Mark Paul - Databricks

Mark Paul

Engineering Manager, Healthdirect Australia

Mark Paul has 15 years experience in large scale software development. Having worked in frontend, backend, data engineering and architecture roles he has gained practical knowledge on how to build distributed software solutions that scale. He currently works for HealthDirect (An Australian Government agency), solving complex data quality issues in the Public Health space.

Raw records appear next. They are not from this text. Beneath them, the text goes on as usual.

Definition family (t : RemoteType) : TypeFamily :=
  match t with
  | TINYINT | SMALLINT | INT | BIGINT | INTERVAL => FInteger
  | FLOAT | DOUBLE => FFloat
  | BOOLEAN => FBoolean
  | CHAR | VARCHAR | STRING => FCharacter
  | DATE | TIME | TIMESTAMP => FTemporal
  | BINARY | VARBINARY => FBinary
  | ROW | MAP | ARRAY | MULTISET => FStructured
  | OTHER _ => FUnrecognized
  end.

Record ColumnMeta : Type := mkColumnMeta {
  name : string;
  remoteType : RemoteType;
  nullable : bool
}.

(** Modelled from the spec: a wire-format cell is a textual or numeric
    literal, a structured or binary payload, or the null marker.  A
    floating-point or temporal literal is kept as its text. *)
Inductive WireValue : Type :=
  | WNull
  | WInteger (z : Z)
  | WFloat (literal : string)
  | WBool (b : bool)
  | WText (s : string)
  | WPayload (bytes : list Byte.byte).

Definition RawRow : Type := list WireValue.

(** Modelled from the spec: the closed set of decoded values. *)
Inductive DecodedValue : Type :=
  | VInt64 (z : Z)
  | VFloat64 (literal : string)
  | VBool (b : bool)
  | VString (s : string)
  | VBytes (bytes : list Byte.byte)
  | VTimestamp (literal : string)
  | VAbsent.

Inductive DecodeCause : Type :=
  | NullInNonNullable
  | UnrecognizedType
  | Int64Overflow
  | Mismatch.

Record DecodeError : Type := mkDecodeError {
  errColumn : string;
  errRemoteType : RemoteType;
  errCause : DecodeCause
}.

Definition fits_int64 (z : Z) : bool :=
  ((- 2 ^ 63 <=? z) && (z <? 2 ^ 63))%Z.

(** Modelled from the spec: [(cellValue, ColumnMeta) → DecodedValue], the
    null rule first, then the declared-type table of §4.5. *)
Definition decode (cell : WireValue) (col : ColumnMeta)
  : DecodedValue + DecodeError :=
  let fail cause := inr (mkDecodeError (name col) (remoteType col) cause) in
  match cell with
  | WNull => if nullable col then inl VAbsent else fail NullInNonNullable
  | _ =>
      match family (remoteType col), cell with
      | FUnrecognized, _ => fail UnrecognizedType
      | FInteger, WInteger z =>
          if fits_int64 z then inl (VInt64 z) else fail Int64Overflow
      | FFloat, WFloat l => inl (VFloat64 l)
      | FBoolean, WBool b => inl (VBool b)
      | FCharacter, WText s => inl (VString s)
      | FTemporal, WText s => inl (VTimestamp s)
      | FBinary, WPayload b => inl (VBytes b)
      | FStructured, WPayload b => inl (VBytes b)
      | _, _ => fail Mismatch
      end
  end.

End Decoder.

(** ** Operation poller *)

Module Poller.

Inductive Status : Type := PENDING | RUNNING | FINISHED | ERROR | CANCELED.

Record Operation : Type := mkOperation {
  handle : string;
  opSessionHandle : string;
  status : Status;
  errorMessage : option string
}.

Definition terminal (s : Status) : bool :=
  match s with
  | PENDING | RUNNING => false
  | FINISHED | ERROR | CANCELED => true
  end.

(** How the caller's context ended, when it did. *)
Inductive ContextError : Type := Canceled | DeadlineExceeded.

Inductive PollResult : Type :=
  | Success
  | OperationFailed (message : string)
  | OperationCanceled
  | ContextDone (why : ContextError)
  | StatusCallFailed (e : error).

(** The surroundings of one polling run: the gateway's answer to the
    [n]-th status call (a pure read) and the state of the caller's
    context just before that call. *)
Record Surroundings : Type := mkSurroundings {
  getOperationStatus : nat → result Operation;
  contextErr : nat → option ContextError
}.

How Australia’s National Health Services Directory Built a Federated Data Platform using Databricks Delta Lake and Spark Structured StreamingSummit 2020

In a continuation of a talk titled 'How Australia's National Health Services Directory (NHSD) Improved Data Quality, Reliability, and Integrity with Databricks Delta Lake and Structured Streaming' given by our Solution Architect at the Spark Summit 2019 - We hope to present how the NHSD implemented a 'Federated Data Platform' that ingests data from multiple sources (such as Authoritative System of Record, commercial vendors etc. ) and performs data operations like validation, matching, merging, and versioning whilst generating and maintaining comprehensive data lineage, attribution and provenance in a quest to continually improve data quality, governance and completeness. We will also cover how we currently 'rank' (promote/demote) input data sources based on manual audit outcomes and how we intend to use machine learning to achieve auto classification of preferred data sources (in the event multiple sources compete to update the same data attributes). We intend to show code snippets to demonstrate key features and functionality of our platform.